Raw data START

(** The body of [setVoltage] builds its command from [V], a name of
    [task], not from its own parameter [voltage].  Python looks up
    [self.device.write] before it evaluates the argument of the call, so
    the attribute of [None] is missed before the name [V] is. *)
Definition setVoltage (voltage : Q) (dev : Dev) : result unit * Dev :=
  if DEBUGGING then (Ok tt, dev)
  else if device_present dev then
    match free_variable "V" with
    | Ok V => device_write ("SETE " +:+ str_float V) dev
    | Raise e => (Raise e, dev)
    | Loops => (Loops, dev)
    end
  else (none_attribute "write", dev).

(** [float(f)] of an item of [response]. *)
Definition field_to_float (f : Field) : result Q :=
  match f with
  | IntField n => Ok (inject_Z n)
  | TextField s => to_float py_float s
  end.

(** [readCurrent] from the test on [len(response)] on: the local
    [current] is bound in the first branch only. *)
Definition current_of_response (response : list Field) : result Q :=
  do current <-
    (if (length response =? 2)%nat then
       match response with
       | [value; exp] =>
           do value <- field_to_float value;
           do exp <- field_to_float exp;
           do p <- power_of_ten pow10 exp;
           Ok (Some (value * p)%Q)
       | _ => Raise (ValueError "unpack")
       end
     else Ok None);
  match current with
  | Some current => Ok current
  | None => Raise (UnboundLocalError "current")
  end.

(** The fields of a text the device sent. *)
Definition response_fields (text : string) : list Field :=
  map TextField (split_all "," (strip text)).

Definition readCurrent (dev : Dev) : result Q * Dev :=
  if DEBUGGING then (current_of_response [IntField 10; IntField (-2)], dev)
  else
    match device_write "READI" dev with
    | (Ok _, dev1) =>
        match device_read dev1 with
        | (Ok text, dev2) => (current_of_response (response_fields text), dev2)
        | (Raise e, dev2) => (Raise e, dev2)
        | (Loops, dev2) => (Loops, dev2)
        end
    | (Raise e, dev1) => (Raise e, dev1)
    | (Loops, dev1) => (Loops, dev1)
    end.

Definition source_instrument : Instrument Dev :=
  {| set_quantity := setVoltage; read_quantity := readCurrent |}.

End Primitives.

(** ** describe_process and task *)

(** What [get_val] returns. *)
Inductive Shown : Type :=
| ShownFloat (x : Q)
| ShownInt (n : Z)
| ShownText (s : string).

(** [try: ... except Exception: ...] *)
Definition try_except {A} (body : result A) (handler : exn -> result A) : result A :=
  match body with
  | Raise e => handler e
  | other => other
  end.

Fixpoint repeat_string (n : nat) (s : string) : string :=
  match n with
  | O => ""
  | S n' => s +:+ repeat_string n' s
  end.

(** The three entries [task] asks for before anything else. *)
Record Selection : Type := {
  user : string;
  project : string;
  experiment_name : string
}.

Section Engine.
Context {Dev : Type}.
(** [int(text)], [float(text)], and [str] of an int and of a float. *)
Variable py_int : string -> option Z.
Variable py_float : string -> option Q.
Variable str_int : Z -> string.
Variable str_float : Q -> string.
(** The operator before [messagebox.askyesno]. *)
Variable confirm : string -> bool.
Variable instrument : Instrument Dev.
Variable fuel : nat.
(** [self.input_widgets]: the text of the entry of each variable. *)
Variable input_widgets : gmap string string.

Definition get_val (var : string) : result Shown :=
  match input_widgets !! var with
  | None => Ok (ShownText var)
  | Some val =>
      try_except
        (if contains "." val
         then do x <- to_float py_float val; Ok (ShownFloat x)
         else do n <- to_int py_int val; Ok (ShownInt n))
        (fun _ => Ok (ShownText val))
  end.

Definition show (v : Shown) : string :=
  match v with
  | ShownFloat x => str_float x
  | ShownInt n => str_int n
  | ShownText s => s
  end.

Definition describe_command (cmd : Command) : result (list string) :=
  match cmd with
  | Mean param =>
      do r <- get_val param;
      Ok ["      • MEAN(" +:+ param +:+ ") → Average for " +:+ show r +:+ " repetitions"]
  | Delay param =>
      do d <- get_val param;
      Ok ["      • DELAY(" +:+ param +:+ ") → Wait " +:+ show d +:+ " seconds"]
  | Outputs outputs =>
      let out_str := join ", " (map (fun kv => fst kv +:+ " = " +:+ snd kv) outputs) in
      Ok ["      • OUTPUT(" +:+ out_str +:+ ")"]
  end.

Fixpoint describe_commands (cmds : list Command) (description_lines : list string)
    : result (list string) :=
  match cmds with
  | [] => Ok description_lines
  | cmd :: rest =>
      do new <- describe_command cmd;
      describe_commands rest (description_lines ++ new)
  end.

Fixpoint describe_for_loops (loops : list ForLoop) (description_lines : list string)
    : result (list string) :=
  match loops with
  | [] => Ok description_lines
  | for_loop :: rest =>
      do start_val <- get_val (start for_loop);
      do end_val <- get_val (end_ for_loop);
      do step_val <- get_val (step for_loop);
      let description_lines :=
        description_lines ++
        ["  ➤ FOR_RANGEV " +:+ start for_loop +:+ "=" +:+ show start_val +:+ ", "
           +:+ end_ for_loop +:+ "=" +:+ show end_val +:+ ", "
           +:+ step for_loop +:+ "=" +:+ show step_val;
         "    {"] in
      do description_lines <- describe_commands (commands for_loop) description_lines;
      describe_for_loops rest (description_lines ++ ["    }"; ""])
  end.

Raw data END

Try it: The data above should be reproduced in full, word for word.

Task output:
(** The body of [setVoltage] builds its command from [V], a name of
    [task], not from its own parameter [voltage].  Python looks up
    [self.device.write] before it evaluates the argument of the call, so
    the attribute of [None] is missed before the name [V] is. *)
Definition setVoltage (voltage : Q) (dev : Dev) : result unit * Dev :=
  if DEBUGGING then (Ok tt, dev)
  else if device_present dev then
    match free_variable "V" with
    | Ok V => device_write ("SETE " +:+ str_float V) dev
    | Raise e => (Raise e, dev)
    | Loops => (Loops, dev)
    end
  else (none_attribute "write", dev).

(** [float(f)] of an item of [response]. *)
Definition field_to_float (f : Field) : result Q :=
  match f with
  | IntField n => Ok (inject_Z n)
  | TextField s => to_float py_float s
  end.

(** [readCurrent] from the test on [len(response)] on: the local
    [current] is bound in the first branch only. *)
Definition current_of_response (response : list Field) : result Q :=
  do current <-
    (if (length response =? 2)%nat then
       match response with
       | [value; exp] =>
           do value <- field_to_float value;
           do exp <- field_to_float exp;
           do p <- power_of_ten pow10 exp;
           Ok (Some (value * p)%Q)
       | _ => Raise (ValueError "unpack")
       end
     else Ok None);
  match current with
  | Some current => Ok current
  | None => Raise (UnboundLocalError "current")
  end.

(** The fields of a text the device sent. *)
Definition response_fields (text : string) : list Field :=
  map TextField (split_all "," (strip text)).

Definition readCurrent (dev : Dev) : result Q * Dev :=
  if DEBUGGING then (current_of_response [IntField 10; IntField (-2)], dev)
  else
    match device_write "READI" dev with
    | (Ok _, dev1) =>
        match device_read dev1 with
        | (Ok text, dev2) => (current_of_response (response_fields text), dev2)
        | (Raise e, dev2) => (Raise e, dev2)
        | (Loops, dev2) => (Loops, dev2)
        end
    | (Raise e, dev1) => (Raise e, dev1)
    | (Loops, dev1) => (Loops, dev1)
    end.

Definition source_instrument : Instrument Dev :=
  {| set_quantity := setVoltage; read_quantity := readCurrent |}.

End Primitives.

(** ** describe_process and task *)

(** What [get_val] returns. *)
Inductive Shown : Type :=
| ShownFloat (x : Q)
| ShownInt (n : Z)
| ShownText (s : string).

(** [try: ... except Exception: ...] *)
Definition try_except {A} (body : result A) (handler : exn -> result A) : result A :=
  match body with
  | Raise e => handler e
  | other => other
  end.

Fixpoint repeat_string (n : nat) (s : string) : string :=
  match n with
  | O => ""
  | S n' => s +:+ repeat_string n' s
  end.

(** The three entries [task] asks for before anything else. *)
Record Selection : Type := {
  user : string;
  project : string;
  experiment_name : string
}.

Section Engine.
Context {Dev : Type}.
(** [int(text)], [float(text)], and [str] of an int and of a float. *)
Variable py_int : string -> option Z.
Variable py_float : string -> option Q.
Variable str_int : Z -> string.
Variable str_float : Q -> string.
(** The operator before [messagebox.askyesno]. *)
Variable confirm : string -> bool.
Variable instrument : Instrument Dev.
Variable fuel : nat.
(** [self.input_widgets]: the text of the entry of each variable. *)
Variable input_widgets : gmap string string.

Definition get_val (var : string) : result Shown :=
  match input_widgets !! var with
  | None => Ok (ShownText var)
  | Some val =>
      try_except
        (if contains "." val
         then do x <- to_float py_float val; Ok (ShownFloat x)
         else do n <- to_int py_int val; Ok (ShownInt n))
        (fun _ => Ok (ShownText val))
  end.

Definition show (v : Shown) : string :=
  match v with
  | ShownFloat x => str_float x
  | ShownInt n => str_int n
  | ShownText s => s
  end.

Definition describe_command (cmd : Command) : result (list string) :=
  match cmd with
  | Mean param =>
      do r <- get_val param;
      Ok ["      • MEAN(" +:+ param +:+ ") → Average for " +:+ show r +:+ " repetitions"]
  | Delay param =>
      do d <- get_val param;
      Ok ["      • DELAY(" +:+ param +:+ ") → Wait " +:+ show d +:+ " seconds"]
  | Outputs outputs =>
      let out_str := join ", " (map (fun kv => fst kv +:+ " = " +:+ snd kv) outputs) in
      Ok ["      • OUTPUT(" +:+ out_str +:+ ")"]
  end.

Fixpoint describe_commands (cmds : list Command) (description_lines : list string)
    : result (list string) :=
  match cmds with
  | [] => Ok description_lines
  | cmd :: rest =>
      do new <- describe_command cmd;
      describe_commands rest (description_lines ++ new)
  end.

Fixpoint describe_for_loops (loops : list ForLoop) (description_lines : list string)
    : result (list string) :=
  match loops with
  | [] => Ok description_lines
  | for_loop :: rest =>
      do start_val <- get_val (start for_loop);
      do end_val <- get_val (end_ for_loop);
      do step_val <- get_val (step for_loop);
      let description_lines :=
        description_lines ++
        ["  ➤ FOR_RANGEV " +:+ start for_loop +:+ "=" +:+ show start_val +:+ ", "
           +:+ end_ for_loop +:+ "=" +:+ show end_val +:+ ", "
           +:+ step for_loop +:+ "=" +:+ show step_val;
         "    {"] in
      do description_lines <- describe_commands (commands for_loop) description_lines;
      describe_for_loops rest (description_lines ++ ["    }"; ""])
  end.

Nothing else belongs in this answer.